[Dataset]:
------------

(** * Shallow embedding of the zerogate-go client core

    The request pipeline of [Client.doRequest] (signing, header merge, debug
    tracing, response classification), [Client.getClient] and [Error.Error],
    together with the parts of the Go standard library they rely on; then the
    construction of a client ([New], [newClient], the options) and the tenant
    service built on the pipeline. *)

From Stdlib Require Import ZArith NArith List String Ascii Bool Lia DecimalString.
From Stdlib.Strings Require Import Byte.
From stdpp Require Import base option gmap strings list.
Import ListNotations.

Local Open Scope string_scope.
Local Open Scope list_scope.

(** ** Go strings and byte slices

    A Go [string] is a [string]; a [[]byte] is a [list byte].  The two
    conversions [[]byte(s)] and [string(b)] copy the bytes unchanged. *)

Definition bytes_of_string (s : string) : list byte := list_byte_of_string s.
Definition string_of_bytes (b : list byte) : string := string_of_list_byte b.

Module Hex.

(** [encoding/hex]: the table [0123456789abcdef]. *)
Definition hextable : list ascii :=
  list_ascii_of_string "0123456789abcdef".

Definition digit (n : N) : ascii := nth (N.to_nat n) hextable "0"%char.

(** [hex.EncodeToString]: two lowercase digits per byte, high nibble first. *)
Fixpoint EncodeToString (src : list byte) : string :=
  match src with
  | [] => EmptyString
  | v :: rest =>
      String (digit (N.shiftr (Byte.to_N v) 4))
        (String (digit (N.land (Byte.to_N v) 15)) (EncodeToString rest))
  end.

End Hex.

Module SHA512.

(** [crypto/sha512] (FIPS 180-4), on 64-bit words kept in [N] with the
    wrap-around written out. *)

Local Open Scope N_scope.

Definition mask64 : N := 0xffffffffffffffff.
Definition add64 (a b : N) : N := N.land (a + b) mask64.
Definition not64 (a : N) : N := N.lxor a mask64.
Definition rotr (x n : N) : N :=
  N.lor (N.shiftr x n) (N.land (N.shiftl x (64 - n)) mask64).

Definition BlockSize : nat := 128.
Definition Size : nat := 64.

Definition K : list N := [
  0x428a2f98d728ae22; 0x7137449123ef65cd; 0xb5c0fbcfec4d3b2f; 0xe9b5dba58189dbbc;
  0x3956c25bf348b538; 0x59f111f1b605d019; 0x923f82a4af194f9b; 0xab1c5ed5da6d8118;
  0xd807aa98a3030242; 0x12835b0145706fbe; 0x243185be4ee4b28c; 0x550c7dc3d5ffb4e2;
  0x72be5d74f27b896f; 0x80deb1fe3b1696b1; 0x9bdc06a725c71235; 0xc19bf174cf692694;
  0xe49b69c19ef14ad2; 0xefbe4786384f25e3; 0x0fc19dc68b8cd5b5; 0x240ca1cc77ac9c65;
  0x2de92c6f592b0275; 0x4a7484aa6ea6e483; 0x5cb0a9dcbd41fbd4; 0x76f988da831153b5;
  0x983e5152ee66dfab; 0xa831c66d2db43210; 0xb00327c898fb213f; 0xbf597fc7beef0ee4;
  0xc6e00bf33da88fc2; 0xd5a79147930aa725; 0x06ca6351e003826f; 0x142929670a0e6e70;
  0x27b70a8546d22ffc; 0x2e1b21385c26c926; 0x4d2c6dfc5ac42aed; 0x53380d139d95b3df;
  0x650a73548baf63de; 0x766a0abb3c77b2a8; 0x81c2c92e47edaee6; 0x92722c851482353b;
  0xa2bfe8a14cf10364; 0xa81a664bbc423001; 0xc24b8b70d0f89791; 0xc76c51a30654be30;
  0xd192e819d6ef5218; 0xd69906245565a910; 0xf40e35855771202a; 0x106aa07032bbd1b8;
  0x19a4c116b8d2d0c8; 0x1e376c085141ab53; 0x2748774cdf8eeb99; 0x34b0bcb5e19b48a8;
  0x391c0cb3c5c95a63; 0x4ed8aa4ae3418acb; 0x5b9cca4f7763e373; 0x682e6ff3d6b2b8a3;
  0x748f82ee5defb2fc; 0x78a5636f43172f60; 0x84c87814a1f0ab72; 0x8cc702081a6439ec;
  0x90befffa23631e28; 0xa4506cebde82bde9; 0xbef9a3f7b2c67915; 0xc67178f2e372532b;
  0xca273eceea26619c; 0xd186b8c721c0c207; 0xeada7dd6cde0eb1e; 0xf57d4f7fee6ed178;
  0x06f067aa72176fba; 0x0a637dc5a2c898a6; 0x113f9804bef90dae; 0x1b710b35131c471b;
  0x28db77f523047d84; 0x32caab7b40c72493; 0x3c9ebe0a15c9bebc; 0x431d67c49c100d4c;
  0x4cc5d4becb3e42b6; 0x597f299cfc657e2a; 0x5fcb6fab3ad6faec; 0x6c44198c4a475817 ].

Record digest := Digest { ha : N; hb : N; hc : N; hd : N; he : N; hf : N; hg : N; hh : N }.

Definition init : digest :=
  Digest 0x6a09e667f3bcc908 0xbb67ae8584caa73b 0x3c6ef372fe94f82b 0xa54ff53a5f1d36f1
         0x510e527fade682d1 0x9b05688c2b3e6c1f 0x1f83d9abfb41bd6b 0x5be0cd19137e2179.

Definition word_of_bytes (bs : list byte) : N :=
  fold_left (fun acc b => acc * 256 + Byte.to_N b) bs 0.

Definition byte_of_N (n : N) : byte :=
  match Byte.of_N (N.land n 255) with Some b => b | None => x00 end.

(** Big-endian encoding of [w] on [n] bytes. *)
Fixpoint bytes_of_word (n : nat) (w : N) : list byte :=
  match n with
  | O => []
  | S n' => byte_of_N (N.shiftr w (8 * N.of_nat n')) :: bytes_of_word n' w
  end.

Fixpoint words (n : nat) (bs : list byte) : list N :=
  match n with
  | O => []
  | S n' => word_of_bytes (firstn 8 bs) :: words n' (skipn 8 bs)
  end.

Definition sigma0 (x : N) := N.lxor (N.lxor (rotr x 1) (rotr x 8)) (N.shiftr x 7).
Definition sigma1 (x : N) := N.lxor (N.lxor (rotr x 19) (rotr x 61)) (N.shiftr x 6).
Definition Sigma0 (x : N) := N.lxor (N.lxor (rotr x 28) (rotr x 34)) (rotr x 39).
Definition Sigma1 (x : N) := N.lxor (N.lxor (rotr x 14) (rotr x 18)) (rotr x 41).
Definition Ch (e f g : N) := N.lxor (N.land e f) (N.land (not64 e) g).
Definition Maj (a b c : N) := N.lxor (N.lxor (N.land a b) (N.land a c)) (N.land b c).

(** The message schedule, most recent word first: with [t] words computed,
    [nth i rw 0] is [w[t-1-i]]. *)
Fixpoint schedule (n : nat) (rw : list N) : list N :=
  match n with
  | O => rw
  | S n' =>
      let w := add64 (add64 (add64 (nth 15 rw 0) (sigma0 (nth 14 rw 0))) (nth 6 rw 0))
                 (sigma1 (nth 1 rw 0)) in
      schedule n' (w :: rw)
  end.

Definition round (d : digest) (kw : N * N) : digest :=
  let '(Digest a b c d0 e f g h) := d in
  let t1 := add64 (add64 (add64 (add64 h (Sigma1 e)) (Ch e f g)) (fst kw)) (snd kw) in
  let t2 := add64 (Sigma0 a) (Maj a b c) in
  Digest (add64 t1 t2) a b c (add64 d0 t1) e f g.

Definition block (d : digest) (p : list byte) : digest :=
  let w := rev (schedule 64 (rev (words 16 p))) in
  let r := fold_left round (combine K w) d in
  Digest (add64 (ha d) (ha r)) (add64 (hb d) (hb r)) (add64 (hc d) (hc r))
         (add64 (hd d) (hd r)) (add64 (he d) (he r)) (add64 (hf d) (hf r))
         (add64 (hg d) (hg r)) (add64 (hh d) (hh r)).

Fixpoint blocks (n : nat) (d : digest) (p : list byte) : digest :=
  match n with
  | O => d
  | S n' => blocks n' (block d (firstn BlockSize p)) (skipn BlockSize p)
  end.

(** Padding: a [0x80] byte, zeros up to 112 modulo 128, and the length in
    bits on 16 bytes. *)
Definition pad (msg : list byte) : list byte :=
  let len := length msg in
  let zeros := ((BlockSize + 111 - len mod BlockSize) mod BlockSize)%nat in
  msg ++ x80 :: repeat x00 zeros ++ bytes_of_word 16 (8 * N.of_nat len).

Definition Sum512 (msg : list byte) : list byte :=
  let p := pad msg in
  let d := blocks (length p / BlockSize) init p in
  flat_map (bytes_of_word 8) [ha d; hb d; hc d; hd d; he d; hf d; hg d; hh d].

End SHA512.

Module HMAC.

(** [crypto/hmac] over SHA-512.  The hash object is described by its key
    and by the bytes written to it so far. *)

Record Hash := mkHash { hkey : list byte; written : list byte }.

Definition xor_byte (c a : byte) : byte :=
  SHA512.byte_of_N (N.lxor (Byte.to_N c) (Byte.to_N a)).

(** [hmac.New]: a key longer than the block size is hashed first; the key is
    then padded with zeros to the block size. *)
Definition block_key (key : list byte) : list byte :=
  let k := if (SHA512.BlockSize <? length key)%nat then SHA512.Sum512 key else key in
  k ++ repeat x00 (SHA512.BlockSize - length k).

Definition New (key : list byte) : Hash := mkHash key [].

Definition Write (h : Hash) (p : list byte) : Hash :=
  mkHash (hkey h) (written h ++ p).

(** The message authentication code of [msg] under [key]. *)
Definition mac (key msg : list byte) : list byte :=
  let k := block_key key in
  SHA512.Sum512 (map (xor_byte x5c) k ++ SHA512.Sum512 (map (xor_byte x36) k ++ msg)).

(** [h.Sum(nil)] *)
Definition Sum (h : Hash) : list byte := mac (hkey h) (written h).

End HMAC.

Module fmt.

(** [fmt.Sprint(n)] and the verb [%d] for an [int64]: signed decimal. *)
Definition decimal (n : Z) : string := NilZero.string_of_int (Z.to_int n).

End fmt.

Module textproto.

Definition is_upper (c : ascii) : bool :=
  let n := nat_of_ascii c in (65 <=? n)%nat && (n <=? 90)%nat.
Definition is_lower (c : ascii) : bool :=
  let n := nat_of_ascii c in (97 <=? n)%nat && (n <=? 122)%nat.
Definition is_digit (c : ascii) : bool :=
  let n := nat_of_ascii c in (48 <=? n)%nat && (n <=? 57)%nat.

(** [validHeaderFieldByte]: the token characters of RFC 7230. *)
Definition validHeaderFieldByte (c : ascii) : bool :=
  is_upper c || is_lower c || is_digit c ||
  existsb (Ascii.eqb c) (list_ascii_of_string "!#$%&'*+-.^_`|~").

Definition to_upper (c : ascii) : ascii :=
  if is_lower c then ascii_of_nat (nat_of_ascii c - 32) else c.
Definition to_lower (c : ascii) : ascii :=
  if is_upper c then ascii_of_nat (nat_of_ascii c + 32) else c.

(** First letter and every letter after a dash in upper case, the others in
    lower case. *)
Fixpoint canonicalize (upper : bool) (s : string) : string :=
  match s with
  | EmptyString => EmptyString
  | String c rest =>
      let c' := if upper then to_upper c else to_lower c in
      String c' (canonicalize (Ascii.eqb c' "-"%char) rest)
  end.

(** [textproto.CanonicalMIMEHeaderKey]: a key holding a byte that is not a
    token character is returned unchanged. *)
Definition CanonicalMIMEHeaderKey (s : string) : string :=
  if forallb validHeaderFieldByte (list_ascii_of_string s)
  then canonicalize true s else s.

End textproto.

(** ** Errors and the package's models (models.go, errors.go) *)

(** [ErrorResponse] *)
Record ErrorResponse := mkErrorResponse {
  ErrorCode : Z;
  ErrorMessage : string;
  Success : bool
}.

Module Error.

(** [type Error struct] *)
Record t := mk {
  Response : ErrorResponse;
  StatusCode : Z
}.

(** [func (e Error) Error() string] *)
Definition Error (e : t) : string :=
  if negb (String.eqb (ErrorMessage (Response e)) EmptyString) && (0 <? StatusCode e)%Z
  then ErrorMessage (Response e) +:+ " (" +:+ fmt.decimal (StatusCode e) +:+ ")"
  else "unknown error (" +:+ fmt.decimal (StatusCode e) +:+ ")".

End Error.

(** Go [error] values: errors of the standard library and [errors.New], an
    error wrapped by [fmt.Errorf] under a prefix (verb [%w]), the [url.Error]
    that [http.Client.Do] returns, and the package's own [Error]. *)
Inductive error :=
| errorString (s : string)
| wrapError (prefix : string) (err : error)
| urlError (err : error)
| apiError (e : Error.t).

(** [errors.Unwrap], iterated: the chain of an error. *)
Fixpoint chain (e : error) : list error :=
  e :: match e with
       | wrapError _ err | urlError err => chain err
       | _ => []
       end.

Inductive result (A : Type) :=
| ok (a : A)
| err (e : error).
Arguments ok {A} a.
Arguments err {A} e.

(** [APIResponse] *)
Record APIResponse := mkAPIResponse {
  Body : list byte;
  Status : string;
  StatusCode : Z;
  Headers : gmap string (list string)
}.

(** ** The heap: references, streams, header maps *)

Abbreviation loc := positive.

(** An [io.Reader]: the bytes it still has to deliver and the error, if any,
    that ends it instead of [io.EOF]. *)
Record Reader := mkReader {
  pending : list byte;
  failure : option error
}.

Module url.

(** [url.URL], the fields the client touches. *)
Record URL := mkURL {
  Scheme : string;
  Host : string;
  Path : string;
  RawQuery : string
}.

End url.

(** [context.Context]: nil, live, or done with [ctx.Err()]. *)
Inductive Context :=
| ctxNil
| ctxLive
| ctxDone (e : error).

Module http.

Definition MethodGet := "GET".
Definition MethodPost := "POST".
Definition MethodPut := "PUT".
Definition MethodDelete := "DELETE".
Definition StatusBadRequest : Z := 400.

(** [http.Header] is [map[string][]string]. *)
Definition Header_Set (h : gmap string (list string)) (key value : string)
  : gmap string (list string) :=
  <[textproto.CanonicalMIMEHeaderKey key := [value]]> h.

------------

Print only what lies in the material above starting at the line with "Local Open Scope N_scope." and ending at the line with "0xe49b69c19ef14ad2; 0xefbe4786384f25e3; 0x0fc19dc68b8cd5b5;", every line exactly as given.

Local Open Scope N_scope.

Definition mask64 : N := 0xffffffffffffffff.
Definition add64 (a b : N) : N := N.land (a + b) mask64.
Definition not64 (a : N) : N := N.lxor a mask64.
Definition rotr (x n : N) : N :=
  N.lor (N.shiftr x n) (N.land (N.shiftl x (64 - n)) mask64).

Definition BlockSize : nat := 128.
Definition Size : nat := 64.

Definition K : list N := [
  0x428a2f98d728ae22; 0x7137449123ef65cd; 0xb5c0fbcfec4d3b2f; 0xe9b5dba58189dbbc;
  0x3956c25bf348b538; 0x59f111f1b605d019; 0x923f82a4af194f9b; 0xab1c5ed5da6d8118;
  0xd807aa98a3030242; 0x12835b0145706fbe; 0x243185be4ee4b28c; 0x550c7dc3d5ffb4e2;
  0x72be5d74f27b896f; 0x80deb1fe3b1696b1; 0x9bdc06a725c71235; 0xc19bf174cf692694;
  0xe49b69c19ef14ad2; 0xefbe4786384f25e3; 0x0fc19dc68b8cd5b5; 0x240ca1cc77ac9c65;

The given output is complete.